Today, a seminal decision has been put before our district and its trustees.
That decision is whether it accepts private donations for specific school construction projects—and to complicate matters—whether to begin authorizing renaming schools for its benefactors.
At first glance, it might seem as though this private investment is a god send to a district in need, and furthermore a donation of such magnitude might be received as a commendation of the fine work a school is doing in our community. And these things would be true.
However, our school board and new superintendent have spent a great deal of time recently talking about and making commitments to bringing equity to HISD schools—delivering on the promise of a quality public education for all children regardless of where they come from or what challenges they face.
I ask would ask those leaders… What will taking private donations do for that promise of equity?
If we accept money dedicated to supporting just a small portion of students because a donor believes in that school’s particular mission or they are pleased with one school’s particular successes, on what trajectory does that put this district?
If trustees accept this money, the district establishes two new precedents in our district…
- That Houston ISD is willing to trade the name of our schools for money, and
- That Houston ISD will accept an increase in disparity among our students as long as that disparity is paid for privately.
What do these things say about us?
What do they teach our students?
If we sell naming rights, what will be the limits on those names? Are will willing to trade name of our schools for corporate sponsorships?
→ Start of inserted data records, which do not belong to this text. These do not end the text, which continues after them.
(* ===== verification/Vaddr.v ===== *)
(** * Virtual addresses and page table entries
    (src/pintos/src/threads/vaddr.h, src/pintos/src/threads/pte.h)

    Addresses are 32-bit numbers.  The bit operations of the code are shown to
    be the arithmetic of page numbers and offsets, and page table entries to
    keep the page and the flags they are made from. *)

From S2P Require Import Prelude.

Definition BITMASK (shift cnt : Z) : Z := u32 (Z.shiftl (Z.shiftl 1 cnt - 1) shift).

Definition PGSHIFT : Z := 0.
Definition PGBITS : Z := 12.
Definition PGSIZE : Z := Z.shiftl 1 PGBITS.
Definition PGMASK : Z := BITMASK PGSHIFT PGBITS.
(** [~x] of an unsigned 32-bit number. *)
Definition not32 (x : Z) : Z := u32 (Z.lnot x).

Definition pg_ofs (va : Z) : Z := Z.land va PGMASK.
Definition pg_no (va : Z) : Z := Z.shiftr va PGBITS.
Definition pg_round_up (va : Z) : Z := Z.land (u32 (va + PGSIZE - 1)) (not32 PGMASK).
Definition pg_round_down (va : Z) : Z := Z.land va (not32 PGMASK).

Definition PHYS_BASE : Z := 0xc0000000.
Definition is_user_vaddr (vaddr : Z) : bool := vaddr <? PHYS_BASE.
Definition is_kernel_vaddr (vaddr : Z) : bool := PHYS_BASE <=? vaddr.
Definition ptov (paddr : Z) : outcome Z := ASSERT (paddr <? PHYS_BASE);; Done (u32 (paddr + PHYS_BASE)).
Definition vtop (vaddr : Z) : outcome Z := ASSERT (is_kernel_vaddr vaddr);; Done (vaddr - PHYS_BASE).

Definition PTSHIFT : Z := PGBITS.
Definition PTBITS : Z := 10.
Definition PTSPAN : Z := Z.shiftl (Z.shiftl 1 PTBITS) PGBITS.
Definition PTMASK : Z := BITMASK PTSHIFT PTBITS.
Definition PDSHIFT : Z := PTSHIFT + PTBITS.
Definition PDBITS : Z := 10.
Definition PDMASK : Z := BITMASK PDSHIFT PDBITS.

Definition pt_no (va : Z) : Z := Z.shiftr (Z.land va PTMASK) PTSHIFT.
Definition pd_no (va : Z) : Z := Z.shiftr va PDSHIFT.

Definition PTE_FLAGS : Z := 0x00000fff.
Definition PTE_ADDR : Z := 0xfffff000.
Definition PTE_AVL : Z := 0x00000e00.
Definition PTE_P : Z := 0x1.
Definition PTE_W : Z := 0x2.
Definition PTE_U : Z := 0x4.
Definition PTE_A : Z := 0x20.
Definition PTE_D : Z := 0x40.

(** [pte & flag] as a condition. *)
Definition has (pte flag : Z) : bool := negb (Z.land pte flag =? 0).

Definition pde_create (pt : Z) : outcome Z :=
  ASSERT (pg_ofs pt =? 0);; p ← vtop pt; Done (Z.lor (Z.lor (Z.lor p PTE_U) PTE_P) PTE_W).
Definition pde_get_pt (pde : Z) : outcome Z :=
  ASSERT (has pde PTE_P);; ptov (Z.land pde PTE_ADDR).
Definition pte_create_kernel (page : Z) (writable : bool) : outcome Z :=
  ASSERT (pg_ofs page =? 0);; p ← vtop page; Done (Z.lor (Z.lor p PTE_P) (if writable then PTE_W else 0)).
Definition pte_create_user (page : Z) (writable : bool) : outcome Z :=
  p ← pte_create_kernel page writable; Done (Z.lor p PTE_U).
Definition pte_get_page (pte : Z) : outcome Z := ptov (Z.land pte PTE_ADDR).

(** ** As arithmetic *)

Lemma PGSIZE_eq : PGSIZE = 4096.
Proof. done. Qed.
Lemma pg_ofs_mod va : pg_ofs va = va `mod` 4096.
Proof. unfold pg_ofs. change PGMASK with (Z.ones 12). by rewrite Z.land_ones. Qed.
Lemma pg_no_div va : pg_no va = va `div` 4096.
Proof. unfold pg_no, PGBITS. by rewrite Z.shiftr_div_pow2. Qed.

(** Masking off the low [n] bits of a 32-bit number. *)
Lemma land_high n x : 0 ≤ n < 32 → 0 ≤ x < 2 ^ 32 → Z.land x (2 ^ 32 - 2 ^ n) = 2 ^ n * (x `div` 2 ^ n).
Proof.
  intros Hn Hx. replace (2 ^ 32 - 2 ^ n) with (Z.shiftl (Z.ones (32 - n)) n).
  2: { rewrite Z.shiftl_mul_pow2, Z.ones_equiv by lia. unfold Z.pred. rewrite Z.mul_add_distr_r, <-Z.pow_add_r by lia.
       replace (32 - n + n) with 32 by lia. lia. }
  apply Z.bits_inj'. intros i Hi. rewrite Z.land_spec, Z.shiftl_spec by done.
  rewrite Z.mul_comm, <-Z.shiftl_mul_pow2, Z.shiftl_spec by lia. destruct (decide (i < n)).
  - rewrite (Z.testbit_neg_r _ (i - n)) by lia. rewrite (Z.testbit_neg_r (x `div` 2 ^ n)) by lia. apply andb_false_r.
  - rewrite <-Z.shiftr_div_pow2, Z.shiftr_spec by lia. replace (i - n + n) with i by lia.
    destruct (decide (i < 32)); [rewrite Z.ones_spec_low by lia; apply andb_true_r|].
    by rewrite (u32_bits x i) by (done || lia).
Qed.
Lemma pg_round_down_spec va : is_u32 va → pg_round_down va = 4096 * (va `div` 4096).
Proof. intros. unfold pg_round_down. change (not32 PGMASK) with (2 ^ 32 - 2 ^ 12). by apply land_high. Qed.
Lemma land_PTE_ADDR x : is_u32 x → Z.land x PTE_ADDR = 4096 * (x `div` 4096).
Proof. intros. change PTE_ADDR with (2 ^ 32 - 2 ^ 12). by apply land_high. Qed.

Lemma pd_no_div va : pd_no va = va `div` 2 ^ 22.
Proof. unfold pd_no. by rewrite Z.shiftr_div_pow2. Qed.
Lemma pt_no_mod va : pt_no va = (va `div` 4096) `mod` 1024.
Proof.
  unfold pt_no. change PTMASK with (Z.shiftl (Z.ones 10) 12). change PTSHIFT with 12.
  rewrite Z.shiftr_land, Z.shiftr_shiftl_l by lia. change (Z.shiftl (Z.ones 10) (12 - 12)) with (Z.ones 10).
  rewrite Z.land_ones by lia. by rewrite Z.shiftr_div_pow2.
Qed.

(** Or-ing flags into a page-aligned number adds them. *)
Lemma aligned_bits p i : p `mod` 4096 = 0 → 0 ≤ i < 12 → Z.testbit p i = false.
Proof. intros Hp Hi. rewrite <-(Z.mod_pow2_bits_low p 12) by lia. change (2 ^ 12) with 4096. by rewrite Hp, Z.bits_0. Qed.
Lemma flag_bits f i : 0 ≤ f < 4096 → 12 ≤ i → Z.testbit f i = false.
Proof.
  intros Hf Hi. destruct (decide (f = 0)) as [->|]; [apply Z.bits_0|]. apply Z.bits_above_log2; [lia|].
  apply Z.lt_le_trans with 12; [|done]. apply Z.log2_lt_pow2; lia.
Qed.
Lemma land_aligned p f : p `mod` 4096 = 0 → 0 ≤ f < 4096 → Z.land p f = 0.
Proof.
  intros Hp Hf. apply Z.bits_inj'. intros i Hi. rewrite Z.land_spec, Z.bits_0. destruct (decide (i < 12)).
  - by rewrite aligned_bits by (done || lia).
  - rewrite (flag_bits f i) by (done || lia). apply andb_false_r.
Qed.
Lemma lor_flags p f : p `mod` 4096 = 0 → 0 ≤ f < 4096 → Z.lor p f = p + f.
Proof. intros Hp Hf. rewrite Z.add_nocarry_lxor, Z.lxor_lor; [done|by apply land_aligned..]. Qed.

(** The flags and the address of an entry do not interfere. *)
Lemma has_entry p f flag : p `mod` 4096 = 0 → 0 ≤ f < 4096 → 0 ≤ flag < 4096 → has (p + f) flag = has f flag.
Proof.
  intros Hp Hf Hg. unfold has. rewrite <-lor_flags by done. by rewrite Z.land_lor_distr_l, (land_aligned p flag), Z.lor_0_l.
Qed.
Lemma entry_addr p f : p `mod` 4096 = 0 → 0 ≤ f < 4096 → 0 ≤ p → p + f < 2 ^ 32 → Z.land (p + f) PTE_ADDR = p.
Proof.
  intros Hp Hf H0 H. rewrite land_PTE_ADDR by (unfold is_u32; lia). Z.to_euclidean_division_equations; lia.
Qed.

(** Kernel addresses of pages: aligned, in the kernel's gigabyte. *)
Definition is_kpage (a : Z) : Prop := PHYS_BASE ≤ a < 2 ^ 32 ∧ a `mod` 4096 = 0.

Lemma vtop_kpage a : is_kpage a → vtop a = Done (a - PHYS_BASE) ∧ (a - PHYS_BASE) `mod` 4096 = 0.
Proof.
  intros [Hr Ha]. unfold vtop, is_kernel_vaddr, PHYS_BASE in *. destruct (Z.leb_spec 0xc0000000 a); [|lia].
  split; [done|]. Z.to_euclidean_division_equations; lia.
Qed.
Lemma ptov_vtop a : PHYS_BASE ≤ a < 2 ^ 32 → ptov (a - PHYS_BASE) = Done a.
Proof.
  unfold PHYS_BASE, ptov. intros Ha. unfold PHYS_BASE. destruct (Z.ltb_spec (a - 0xc0000000) 0xc0000000); [|lia].
  simpl. f_equal. rewrite u32_small; lia.
Qed.

(** The entry for a user page. *)
Definition user_flags (w : bool) : Z := if w then 7 else 5.
Lemma pte_create_user_spec a w : is_kpage a → pte_create_user a w = Done (a - PHYS_BASE + user_flags w).
Proof.
  intros Ha. destruct (vtop_kpage a Ha) as [Hv Hm]. destruct Ha as [_ Ha].
  unfold pte_create_user, pte_create_kernel. rewrite pg_ofs_mod, Ha, Hv. simpl. f_equal.
  rewrite <-!Z.lor_assoc, <-lor_flags by (done || (destruct w; unfold user_flags; lia)). by destruct w.
Qed.
Lemma entry_page a f : is_kpage a → 0 ≤ f < 4096 → pte_get_page (a - PHYS_BASE + f) = Done a.
Proof.
  intros Ha Hf. destruct (vtop_kpage a Ha) as [_ Hm]. destruct Ha as [Hr Ha]. unfold pte_get_page.
  rewrite entry_addr by (done || (unfold PHYS_BASE in *; lia)). by apply ptov_vtop.
Qed.
Lemma has_kpage a f flag : is_kpage a → 0 ≤ f < 4096 → 0 ≤ flag < 4096 → has (a - PHYS_BASE + f) flag = has f flag.
Proof. intros Ha Hf Hg. destruct (vtop_kpage a Ha) as [_ Hm]. by apply has_entry. Qed.

(** Addresses and entries: page number and offset make up the address and
    page directory index, page table index and offset do so too; rounding gives
    the nearest page boundaries; the conversions between physical and kernel
    virtual addresses are inverse to each other; and an entry made for a page
    gives back the page and exactly the flags it was made with. *)
Theorem address_arithmetic va :
  0 ≤ va < 2 ^ 32 →
  va = pg_no va * PGSIZE + pg_ofs va ∧ 0 ≤ pg_ofs va < PGSIZE ∧
  va = pd_no va * PTSPAN + pt_no va * PGSIZE + pg_ofs va ∧ 0 ≤ pd_no va < 1024 ∧ 0 ≤ pt_no va < 1024 ∧
  pg_round_down va = va - pg_ofs va ∧
  (va ≤ 2 ^ 32 - PGSIZE → va ≤ pg_round_up va < va + PGSIZE ∧ pg_ofs (pg_round_up va) = 0) ∧
  (is_kernel_vaddr va = true → ∃ pa, vtop va = Done pa ∧ ptov pa = Done va) ∧
  (is_kernel_vaddr va = true → pg_ofs va = 0 → ∀ w, ∃ e, pte_create_user va w = Done e ∧ pte_get_page e = Done va ∧
     has e PTE_P = true ∧ has e PTE_U = true ∧ has e PTE_W = w ∧ has e PTE_A = false ∧ has e PTE_D = false).
Proof.
  intros Hva. rewrite pg_no_div, pg_ofs_mod, pd_no_div, pt_no_mod, PGSIZE_eq, pg_round_down_spec by done.
  change PTSPAN with (2 ^ 22). split_and!.
  1-9: Z.to_euclidean_division_equations; lia.
  - intros Hle. unfold pg_round_up. rewrite PGSIZE_eq, u32_small by lia.
    change (not32 PGMASK) with (2 ^ 32 - 2 ^ 12). rewrite land_high by lia. rewrite pg_ofs_mod. change (2 ^ 12) with 4096.
    split; Z.to_euclidean_division_equations; lia.
  - intros Hk. apply Z.leb_le in Hk. exists (va - PHYS_BASE). split; [|apply ptov_vtop; lia].
    unfold vtop, is_kernel_vaddr. apply Z.leb_le in Hk. by rewrite Hk.
  - intros Hk Ho w. apply Z.leb_le in Hk. assert (is_kpage va) as Ha by (split; [lia|done]).
    assert (0 ≤ user_flags w < 4096) as Hf by (destruct w; unfold user_flags; lia).
    exists (va - PHYS_BASE + user_flags w). split; [by apply pte_create_user_spec|]. split; [by apply entry_page|].
    rewrite !has_kpage by (done || (unfold PTE_P, PTE_U, PTE_W, PTE_A, PTE_D; lia)). by destruct w.
Qed.

Lemma address_arithmetic_witness :
  ∃ e, pte_create_user 0xc0101000 true = Done e ∧ pte_get_page e = Done 0xc0101000.
Proof.
  destruct (address_arithmetic 0xc0101000) as (_ & _ & _ & _ & _ & _ & _ & _ & H); [lia|].
  destruct (H eq_refl eq_refl true) as (e & He & Hp & _). exists e. exact (conj He Hp).
Defined.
Proponents of accepting these funds point to colleges and universities. They, too, accept corporate sponsorships. Will we? If not, and we only accept funds from non-profit organizations with like minded values, what will the district do if those values change over time?
Furthermore, let’s say for a moment, this board is okay with exchanging school names for money. The more important question is about equity.
I would argue inequity among students is wrong by any means, and Houston ISD is already failing on its promise of equity in many ways today.
Why would you provide yet another mechanism that increases disparities among our children? Why would we find new ways to divide our students into the special and the regular — the lucky and the not?
I ask you… Will opening up the HISD’s doors to private investment correct or create inequity among our children?